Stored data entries
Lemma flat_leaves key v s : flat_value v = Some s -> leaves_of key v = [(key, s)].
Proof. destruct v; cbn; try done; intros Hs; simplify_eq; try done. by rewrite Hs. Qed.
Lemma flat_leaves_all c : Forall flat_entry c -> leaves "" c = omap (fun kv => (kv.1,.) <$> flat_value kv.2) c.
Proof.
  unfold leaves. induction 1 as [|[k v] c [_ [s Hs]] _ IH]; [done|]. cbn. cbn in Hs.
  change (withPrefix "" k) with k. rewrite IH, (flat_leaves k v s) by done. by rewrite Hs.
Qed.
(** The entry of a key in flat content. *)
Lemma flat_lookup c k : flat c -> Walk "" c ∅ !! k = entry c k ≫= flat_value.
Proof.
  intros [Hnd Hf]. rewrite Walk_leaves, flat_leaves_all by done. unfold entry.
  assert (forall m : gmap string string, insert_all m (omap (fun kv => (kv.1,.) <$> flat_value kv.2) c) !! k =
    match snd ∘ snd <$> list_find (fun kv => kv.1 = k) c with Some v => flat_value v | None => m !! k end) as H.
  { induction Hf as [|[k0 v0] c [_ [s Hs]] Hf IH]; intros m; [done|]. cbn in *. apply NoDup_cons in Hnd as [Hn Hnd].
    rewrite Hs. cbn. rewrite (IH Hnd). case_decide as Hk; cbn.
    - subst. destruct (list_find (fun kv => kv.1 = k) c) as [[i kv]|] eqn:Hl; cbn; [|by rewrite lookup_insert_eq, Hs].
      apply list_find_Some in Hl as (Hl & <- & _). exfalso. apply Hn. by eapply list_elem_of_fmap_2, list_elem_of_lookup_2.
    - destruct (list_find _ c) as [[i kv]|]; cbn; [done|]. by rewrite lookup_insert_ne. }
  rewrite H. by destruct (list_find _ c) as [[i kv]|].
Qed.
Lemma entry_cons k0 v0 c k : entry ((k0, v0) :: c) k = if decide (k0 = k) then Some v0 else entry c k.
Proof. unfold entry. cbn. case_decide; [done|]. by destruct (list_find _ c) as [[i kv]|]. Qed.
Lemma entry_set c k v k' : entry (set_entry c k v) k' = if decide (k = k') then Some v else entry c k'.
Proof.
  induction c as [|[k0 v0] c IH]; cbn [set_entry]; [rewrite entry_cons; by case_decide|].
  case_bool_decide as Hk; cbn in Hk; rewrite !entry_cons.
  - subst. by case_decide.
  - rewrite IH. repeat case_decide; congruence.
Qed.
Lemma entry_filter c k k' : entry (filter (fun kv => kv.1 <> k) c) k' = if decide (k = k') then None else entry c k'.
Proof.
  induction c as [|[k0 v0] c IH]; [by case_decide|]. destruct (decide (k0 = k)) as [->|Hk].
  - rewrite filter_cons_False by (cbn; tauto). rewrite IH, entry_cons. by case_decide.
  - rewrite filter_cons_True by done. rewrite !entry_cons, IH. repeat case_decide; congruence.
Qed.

==

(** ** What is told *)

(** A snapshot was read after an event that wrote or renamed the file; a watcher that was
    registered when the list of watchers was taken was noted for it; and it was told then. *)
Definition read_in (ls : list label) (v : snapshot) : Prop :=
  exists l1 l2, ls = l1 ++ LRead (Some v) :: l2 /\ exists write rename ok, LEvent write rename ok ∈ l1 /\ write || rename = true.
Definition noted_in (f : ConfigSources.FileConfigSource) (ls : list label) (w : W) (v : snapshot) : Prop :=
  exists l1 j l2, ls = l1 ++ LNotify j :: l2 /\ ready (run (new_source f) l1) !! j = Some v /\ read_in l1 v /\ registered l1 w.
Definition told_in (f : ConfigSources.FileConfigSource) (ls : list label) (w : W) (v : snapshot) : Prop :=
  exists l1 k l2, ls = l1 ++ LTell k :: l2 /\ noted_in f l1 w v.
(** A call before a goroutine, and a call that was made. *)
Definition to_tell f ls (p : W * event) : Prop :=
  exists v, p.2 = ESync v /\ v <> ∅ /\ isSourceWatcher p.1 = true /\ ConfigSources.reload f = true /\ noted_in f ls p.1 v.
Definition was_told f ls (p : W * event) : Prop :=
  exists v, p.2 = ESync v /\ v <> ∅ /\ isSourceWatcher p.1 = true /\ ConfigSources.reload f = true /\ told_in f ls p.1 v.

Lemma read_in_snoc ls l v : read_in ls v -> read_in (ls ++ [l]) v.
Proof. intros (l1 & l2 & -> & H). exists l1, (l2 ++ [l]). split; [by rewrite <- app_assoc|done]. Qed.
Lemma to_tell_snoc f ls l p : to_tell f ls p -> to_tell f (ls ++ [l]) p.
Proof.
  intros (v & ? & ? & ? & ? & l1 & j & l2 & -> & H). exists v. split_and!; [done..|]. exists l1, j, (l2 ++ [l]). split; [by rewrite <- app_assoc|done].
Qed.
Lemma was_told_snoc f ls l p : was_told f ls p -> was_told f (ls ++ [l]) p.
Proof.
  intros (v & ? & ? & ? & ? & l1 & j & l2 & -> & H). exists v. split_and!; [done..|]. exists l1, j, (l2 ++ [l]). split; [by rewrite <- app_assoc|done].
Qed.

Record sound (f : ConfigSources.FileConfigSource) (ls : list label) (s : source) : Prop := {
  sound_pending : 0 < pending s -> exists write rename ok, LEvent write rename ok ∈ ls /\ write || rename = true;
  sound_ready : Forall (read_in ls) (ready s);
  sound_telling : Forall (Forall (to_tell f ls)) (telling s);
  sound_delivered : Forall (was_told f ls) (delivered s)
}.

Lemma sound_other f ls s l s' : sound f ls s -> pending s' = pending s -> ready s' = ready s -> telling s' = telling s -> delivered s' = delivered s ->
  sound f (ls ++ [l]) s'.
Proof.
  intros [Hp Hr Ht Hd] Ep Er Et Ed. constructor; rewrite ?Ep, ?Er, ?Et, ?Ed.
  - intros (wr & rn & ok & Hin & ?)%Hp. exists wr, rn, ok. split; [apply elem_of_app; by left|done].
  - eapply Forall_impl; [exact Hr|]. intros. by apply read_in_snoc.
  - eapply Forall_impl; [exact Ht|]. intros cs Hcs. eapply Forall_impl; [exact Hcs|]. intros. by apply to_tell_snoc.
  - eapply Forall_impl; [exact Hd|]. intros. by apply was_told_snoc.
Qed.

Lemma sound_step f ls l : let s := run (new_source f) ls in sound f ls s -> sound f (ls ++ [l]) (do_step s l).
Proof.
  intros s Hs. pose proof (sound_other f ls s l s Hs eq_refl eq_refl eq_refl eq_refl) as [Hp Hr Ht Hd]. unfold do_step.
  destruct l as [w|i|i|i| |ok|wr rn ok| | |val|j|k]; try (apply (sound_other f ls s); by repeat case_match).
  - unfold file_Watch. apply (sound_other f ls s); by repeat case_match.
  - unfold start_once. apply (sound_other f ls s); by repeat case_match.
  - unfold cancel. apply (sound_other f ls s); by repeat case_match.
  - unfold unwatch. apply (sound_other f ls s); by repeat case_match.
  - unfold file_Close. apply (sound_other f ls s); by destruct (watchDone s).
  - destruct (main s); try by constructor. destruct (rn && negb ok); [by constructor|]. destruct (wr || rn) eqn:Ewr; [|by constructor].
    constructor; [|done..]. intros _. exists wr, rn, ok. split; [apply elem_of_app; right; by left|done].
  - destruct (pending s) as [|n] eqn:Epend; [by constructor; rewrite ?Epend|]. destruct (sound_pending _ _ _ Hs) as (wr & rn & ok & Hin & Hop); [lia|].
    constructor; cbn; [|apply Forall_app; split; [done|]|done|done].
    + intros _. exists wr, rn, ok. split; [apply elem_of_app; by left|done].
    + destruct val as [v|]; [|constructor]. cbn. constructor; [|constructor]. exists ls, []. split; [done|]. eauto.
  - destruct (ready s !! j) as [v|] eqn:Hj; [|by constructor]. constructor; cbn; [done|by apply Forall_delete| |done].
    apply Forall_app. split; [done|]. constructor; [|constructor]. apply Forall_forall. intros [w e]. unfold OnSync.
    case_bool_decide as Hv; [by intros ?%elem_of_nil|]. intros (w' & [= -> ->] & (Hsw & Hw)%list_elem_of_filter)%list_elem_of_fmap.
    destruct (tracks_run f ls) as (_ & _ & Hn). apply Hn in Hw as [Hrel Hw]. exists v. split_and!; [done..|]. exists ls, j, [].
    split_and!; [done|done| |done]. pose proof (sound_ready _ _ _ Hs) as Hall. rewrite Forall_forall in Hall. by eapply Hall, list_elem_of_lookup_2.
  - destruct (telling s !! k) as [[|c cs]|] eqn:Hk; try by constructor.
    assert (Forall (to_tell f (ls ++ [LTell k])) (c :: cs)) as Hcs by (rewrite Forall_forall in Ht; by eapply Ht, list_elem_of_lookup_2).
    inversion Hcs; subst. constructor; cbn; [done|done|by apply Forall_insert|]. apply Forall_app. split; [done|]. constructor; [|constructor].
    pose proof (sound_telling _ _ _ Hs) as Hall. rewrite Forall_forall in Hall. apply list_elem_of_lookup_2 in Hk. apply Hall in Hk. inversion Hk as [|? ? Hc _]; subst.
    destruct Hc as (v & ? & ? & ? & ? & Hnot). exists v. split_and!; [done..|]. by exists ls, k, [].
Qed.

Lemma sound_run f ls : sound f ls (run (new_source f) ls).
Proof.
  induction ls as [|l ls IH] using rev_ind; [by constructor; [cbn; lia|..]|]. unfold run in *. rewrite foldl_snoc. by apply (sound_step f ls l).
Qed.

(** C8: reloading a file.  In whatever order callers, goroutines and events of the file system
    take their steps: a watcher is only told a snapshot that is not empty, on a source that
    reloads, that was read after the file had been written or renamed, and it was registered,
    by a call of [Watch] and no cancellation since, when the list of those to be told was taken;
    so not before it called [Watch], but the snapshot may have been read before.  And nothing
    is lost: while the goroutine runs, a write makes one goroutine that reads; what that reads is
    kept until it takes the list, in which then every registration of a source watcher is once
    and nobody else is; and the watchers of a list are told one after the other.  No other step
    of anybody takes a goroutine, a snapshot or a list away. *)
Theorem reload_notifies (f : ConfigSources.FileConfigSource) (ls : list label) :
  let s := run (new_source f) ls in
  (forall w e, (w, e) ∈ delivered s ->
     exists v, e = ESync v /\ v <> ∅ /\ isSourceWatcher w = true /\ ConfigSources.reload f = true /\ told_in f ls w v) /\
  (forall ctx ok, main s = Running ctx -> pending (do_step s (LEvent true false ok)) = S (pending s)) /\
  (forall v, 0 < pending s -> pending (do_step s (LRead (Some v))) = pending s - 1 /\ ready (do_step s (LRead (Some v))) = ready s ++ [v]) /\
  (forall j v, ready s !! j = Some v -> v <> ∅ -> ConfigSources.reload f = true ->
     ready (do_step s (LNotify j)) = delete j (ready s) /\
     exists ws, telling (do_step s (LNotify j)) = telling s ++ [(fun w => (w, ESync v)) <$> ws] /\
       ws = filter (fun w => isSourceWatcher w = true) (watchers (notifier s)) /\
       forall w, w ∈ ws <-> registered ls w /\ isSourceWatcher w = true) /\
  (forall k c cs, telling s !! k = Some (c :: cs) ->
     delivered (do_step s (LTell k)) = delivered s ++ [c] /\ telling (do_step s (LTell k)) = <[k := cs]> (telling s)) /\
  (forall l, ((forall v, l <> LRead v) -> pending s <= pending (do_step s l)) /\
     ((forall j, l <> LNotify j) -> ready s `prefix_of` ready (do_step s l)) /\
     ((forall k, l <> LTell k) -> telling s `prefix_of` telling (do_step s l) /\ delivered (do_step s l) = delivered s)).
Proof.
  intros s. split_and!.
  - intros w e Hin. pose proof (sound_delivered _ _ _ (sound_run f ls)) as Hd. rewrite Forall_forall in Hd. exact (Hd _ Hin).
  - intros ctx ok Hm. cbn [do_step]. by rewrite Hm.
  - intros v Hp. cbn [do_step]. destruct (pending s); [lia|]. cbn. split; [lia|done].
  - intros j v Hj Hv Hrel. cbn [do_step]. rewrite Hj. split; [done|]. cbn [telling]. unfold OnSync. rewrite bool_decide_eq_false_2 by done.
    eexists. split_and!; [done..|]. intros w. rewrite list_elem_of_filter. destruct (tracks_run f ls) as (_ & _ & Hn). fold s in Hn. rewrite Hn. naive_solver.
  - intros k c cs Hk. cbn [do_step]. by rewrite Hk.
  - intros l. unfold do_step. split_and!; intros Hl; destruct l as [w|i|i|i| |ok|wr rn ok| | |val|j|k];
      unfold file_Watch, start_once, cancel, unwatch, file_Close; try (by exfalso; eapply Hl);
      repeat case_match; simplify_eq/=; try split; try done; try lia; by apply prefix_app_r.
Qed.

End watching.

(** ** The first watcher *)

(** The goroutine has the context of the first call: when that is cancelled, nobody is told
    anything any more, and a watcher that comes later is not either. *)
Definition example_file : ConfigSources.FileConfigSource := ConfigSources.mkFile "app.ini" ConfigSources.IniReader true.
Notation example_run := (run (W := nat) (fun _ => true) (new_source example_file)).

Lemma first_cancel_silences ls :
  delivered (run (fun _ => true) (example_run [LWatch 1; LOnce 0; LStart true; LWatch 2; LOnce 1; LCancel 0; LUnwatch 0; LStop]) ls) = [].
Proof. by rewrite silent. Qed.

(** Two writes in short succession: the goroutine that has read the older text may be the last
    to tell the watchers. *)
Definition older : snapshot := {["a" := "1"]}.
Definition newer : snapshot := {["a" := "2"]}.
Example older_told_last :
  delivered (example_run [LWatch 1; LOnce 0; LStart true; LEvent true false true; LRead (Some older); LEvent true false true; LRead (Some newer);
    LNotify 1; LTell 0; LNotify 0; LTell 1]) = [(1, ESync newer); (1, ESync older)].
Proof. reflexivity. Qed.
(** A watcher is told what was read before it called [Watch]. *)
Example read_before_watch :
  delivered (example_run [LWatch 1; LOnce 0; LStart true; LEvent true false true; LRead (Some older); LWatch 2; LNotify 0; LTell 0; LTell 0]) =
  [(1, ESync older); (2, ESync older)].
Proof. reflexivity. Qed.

---

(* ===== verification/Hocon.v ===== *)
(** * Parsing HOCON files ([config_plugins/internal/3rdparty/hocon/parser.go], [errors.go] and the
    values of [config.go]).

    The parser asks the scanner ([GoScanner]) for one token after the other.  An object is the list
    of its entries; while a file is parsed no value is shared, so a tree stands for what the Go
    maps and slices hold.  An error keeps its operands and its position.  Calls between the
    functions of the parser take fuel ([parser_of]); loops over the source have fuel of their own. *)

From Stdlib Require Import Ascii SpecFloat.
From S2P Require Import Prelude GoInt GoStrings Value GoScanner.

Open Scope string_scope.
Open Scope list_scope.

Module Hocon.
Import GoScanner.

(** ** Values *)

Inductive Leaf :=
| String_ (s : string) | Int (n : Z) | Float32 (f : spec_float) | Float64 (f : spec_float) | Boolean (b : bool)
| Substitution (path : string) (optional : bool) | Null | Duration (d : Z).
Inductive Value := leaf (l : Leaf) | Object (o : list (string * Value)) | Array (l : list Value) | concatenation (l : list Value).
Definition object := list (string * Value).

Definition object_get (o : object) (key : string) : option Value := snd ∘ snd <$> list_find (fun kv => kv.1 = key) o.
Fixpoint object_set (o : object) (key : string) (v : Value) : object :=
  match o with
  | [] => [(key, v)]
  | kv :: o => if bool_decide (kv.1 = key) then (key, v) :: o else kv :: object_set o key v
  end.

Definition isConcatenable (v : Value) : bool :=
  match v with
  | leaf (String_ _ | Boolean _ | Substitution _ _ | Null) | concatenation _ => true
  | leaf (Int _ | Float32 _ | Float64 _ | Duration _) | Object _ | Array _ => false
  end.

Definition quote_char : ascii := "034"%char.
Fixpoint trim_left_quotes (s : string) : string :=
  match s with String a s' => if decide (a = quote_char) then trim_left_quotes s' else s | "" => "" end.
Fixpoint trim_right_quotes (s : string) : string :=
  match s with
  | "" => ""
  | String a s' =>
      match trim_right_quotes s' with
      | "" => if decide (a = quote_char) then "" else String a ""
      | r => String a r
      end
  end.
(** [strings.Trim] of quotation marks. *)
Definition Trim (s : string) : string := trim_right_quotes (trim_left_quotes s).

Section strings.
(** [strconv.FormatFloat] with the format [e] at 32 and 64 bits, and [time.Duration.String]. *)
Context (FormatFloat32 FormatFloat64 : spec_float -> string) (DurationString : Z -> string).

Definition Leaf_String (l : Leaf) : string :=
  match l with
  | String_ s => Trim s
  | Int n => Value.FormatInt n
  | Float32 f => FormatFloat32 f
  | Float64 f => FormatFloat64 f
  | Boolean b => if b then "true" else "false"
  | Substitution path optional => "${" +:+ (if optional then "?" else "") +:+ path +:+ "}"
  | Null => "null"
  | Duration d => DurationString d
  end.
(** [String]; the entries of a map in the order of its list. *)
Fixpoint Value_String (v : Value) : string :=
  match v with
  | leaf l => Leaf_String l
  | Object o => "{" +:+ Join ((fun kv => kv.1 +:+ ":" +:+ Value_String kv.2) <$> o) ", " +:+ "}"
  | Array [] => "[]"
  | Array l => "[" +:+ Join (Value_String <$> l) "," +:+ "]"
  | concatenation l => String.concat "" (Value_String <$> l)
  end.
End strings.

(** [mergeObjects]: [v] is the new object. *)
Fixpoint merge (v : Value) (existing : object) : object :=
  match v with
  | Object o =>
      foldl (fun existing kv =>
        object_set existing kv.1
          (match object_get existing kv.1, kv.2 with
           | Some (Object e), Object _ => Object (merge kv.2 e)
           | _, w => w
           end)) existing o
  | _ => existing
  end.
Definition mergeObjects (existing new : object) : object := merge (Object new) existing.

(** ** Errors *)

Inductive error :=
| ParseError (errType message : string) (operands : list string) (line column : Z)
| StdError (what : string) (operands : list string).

_WHAT THE EXERCISE ASKS_
The lines above starting at the one that contains "inversion Hcs; subst." and ending at the one that contains "ready (do_step s (LNotify" must be transcribed exactly, and no other lines may appear.

_OUTPUT OF THE EXERCISE_
    inversion Hcs; subst. constructor; cbn; [done|done|by apply Forall_insert|]. apply Forall_app. split; [done|]. constructor; [|constructor].
    pose proof (sound_telling _ _ _ Hs) as Hall. rewrite Forall_forall in Hall. apply list_elem_of_lookup_2 in Hk. apply Hall in Hk. inversion Hk as [|? ? Hc _]; subst.
    destruct Hc as (v & ? & ? & ? & ? & Hnot). exists v. split_and!; [done..|]. by exists ls, k, [].
Qed.

Lemma sound_run f ls : sound f ls (run (new_source f) ls).
Proof.
  induction ls as [|l ls IH] using rev_ind; [by constructor; [cbn; lia|..]|]. unfold run in *. rewrite foldl_snoc. by apply (sound_step f ls l).
Qed.

(** C8: reloading a file.  In whatever order callers, goroutines and events of the file system
    take their steps: a watcher is only told a snapshot that is not empty, on a source that
    reloads, that was read after the file had been written or renamed, and it was registered,
    by a call of [Watch] and no cancellation since, when the list of those to be told was taken;
    so not before it called [Watch], but the snapshot may have been read before.  And nothing
    is lost: while the goroutine runs, a write makes one goroutine that reads; what that reads is
    kept until it takes the list, in which then every registration of a source watcher is once
    and nobody else is; and the watchers of a list are told one after the other.  No other step
    of anybody takes a goroutine, a snapshot or a list away. *)
Theorem reload_notifies (f : ConfigSources.FileConfigSource) (ls : list label) :
  let s := run (new_source f) ls in
  (forall w e, (w, e) ∈ delivered s ->
     exists v, e = ESync v /\ v <> ∅ /\ isSourceWatcher w = true /\ ConfigSources.reload f = true /\ told_in f ls w v) /\
  (forall ctx ok, main s = Running ctx -> pending (do_step s (LEvent true false ok)) = S (pending s)) /\
  (forall v, 0 < pending s -> pending (do_step s (LRead (Some v))) = pending s - 1 /\ ready (do_step s (LRead (Some v))) = ready s ++ [v]) /\
  (forall j v, ready s !! j = Some v -> v <> ∅ -> ConfigSources.reload f = true ->
     ready (do_step s (LNotify j)) = delete j (ready s) /\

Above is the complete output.